======== Extracted records
(** X3. The counters of a pass agree with what happened to each image:
    every image found gets exactly one report, [totalFiles] is the
    number of reports, [smallerFiles] and [skippedFiles] count the
    reports with these outcomes, and [totalSaved] is the sum of the
    sizes saved. *)
Theorem pass_counters_agree_with_reports
    (sharpWebp : Buffer -> Z -> bool -> option Buffer)
    (sched : list Job -> list Job) (cfg : Config) (distDir : string)
    (w : World) :
  (forall l, Permutation (sched l) l) ->
  let r := convertToWebp sharpWebp sched cfg distDir w in
  let st := snd (fst r) in
  let rs := snd r in
  Permutation (map r_path rs) (globImages distDir w)
  /\ totalFiles st = length rs
  /\ smallerFiles st = length (List.filter isSmaller rs)
  /\ skippedFiles st = length (List.filter isSkipped rs)
  /\ totalSaved st = savedIn rs.
Proof.
  intros Hs. cbv zeta.
  assert (E : snd (fst (convertToWebp sharpWebp sched cfg distDir w))
              = snd (fst (convertImages sharpWebp sched cfg distDir w))
              /\ snd (convertToWebp sharpWebp sched cfg distDir w)
                 = snd (convertImages sharpWebp sched cfg distDir w)).
  { unfold convertToWebp.
    destruct (convertImages sharpWebp sched cfg distDir w) as [[w1 st] rs].
    destruct (processCss cfg); split; reflexivity. }
  destruct E as [-> ->]. unfold convertImages.
  set (l := globImages distDir w).
  set (started := map (fun p => (p, startJob w p)) l).
  pose proof (finishJobs_tally sharpWebp cfg (sched (jobsOf started)) w
                (MkStats (length l) 0 0 0)) as T.
  cbv zeta in T.
  destruct (finishJobs sharpWebp cfg (sched (jobsOf started)) w
              (MkStats (length l) 0 0 0)) as [[w' st'] rs].
  cbn [fst snd totalFiles smallerFiles skippedFiles totalSaved] in *.
  destruct T as (T1 & T2 & T3 & T4 & T5).
  destruct (earlyOf_tally w l) as (E1 & E2 & E3). fold started in E1, E2, E3.
  assert (P : map r_path (earlyOf started ++ rs) ≡ₚ l).
  { rewrite map_app, T1, (Permutation_map j_path (Hs (jobsOf started))).
    apply started_paths. }
  split; [exact P|]. split; [|split; [|split]].
  - rewrite T2. rewrite <- (length_map r_path). apply Permutation_length.
    symmetry. exact P.
  - rewrite T3, List.filter_app, E1. reflexivity.
  - rewrite T4, List.filter_app, E2. reflexivity.
  - rewrite T5.
    assert (A : forall a b, savedIn (a ++ b) = savedIn a + savedIn b).
    { induction a as [|x a IH]; intros b; cbn [app savedIn]; [reflexivity|].
      rewrite IH. lia. }
    rewrite A, E3. reflexivity.
Qed.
================
Please reproduce, word for word, every line from the line with "destruct (convertImages sharpWebp" to the final line above, including both ends.

    destruct (convertImages sharpWebp sched cfg distDir w) as [[w1 st] rs].
    destruct (processCss cfg); split; reflexivity. }
  destruct E as [-> ->]. unfold convertImages.
  set (l := globImages distDir w).
  set (started := map (fun p => (p, startJob w p)) l).
  pose proof (finishJobs_tally sharpWebp cfg (sched (jobsOf started)) w
                (MkStats (length l) 0 0 0)) as T.
  cbv zeta in T.
  destruct (finishJobs sharpWebp cfg (sched (jobsOf started)) w
              (MkStats (length l) 0 0 0)) as [[w' st'] rs].
  cbn [fst snd totalFiles smallerFiles skippedFiles totalSaved] in *.
  destruct T as (T1 & T2 & T3 & T4 & T5).
  destruct (earlyOf_tally w l) as (E1 & E2 & E3). fold started in E1, E2, E3.
  assert (P : map r_path (earlyOf started ++ rs) ≡ₚ l).
  { rewrite map_app, T1, (Permutation_map j_path (Hs (jobsOf started))).
    apply started_paths. }
  split; [exact P|]. split; [|split; [|split]].
  - rewrite T2. rewrite <- (length_map r_path). apply Permutation_length.
    symmetry. exact P.
  - rewrite T3, List.filter_app, E1. reflexivity.
  - rewrite T4, List.filter_app, E2. reflexivity.
  - rewrite T5.
    assert (A : forall a b, savedIn (a ++ b) = savedIn a + savedIn b).
    { induction a as [|x a IH]; intros b; cbn [app savedIn]; [reflexivity|].
      rewrite IH. lia. }
    rewrite A, E3. reflexivity.
Qed.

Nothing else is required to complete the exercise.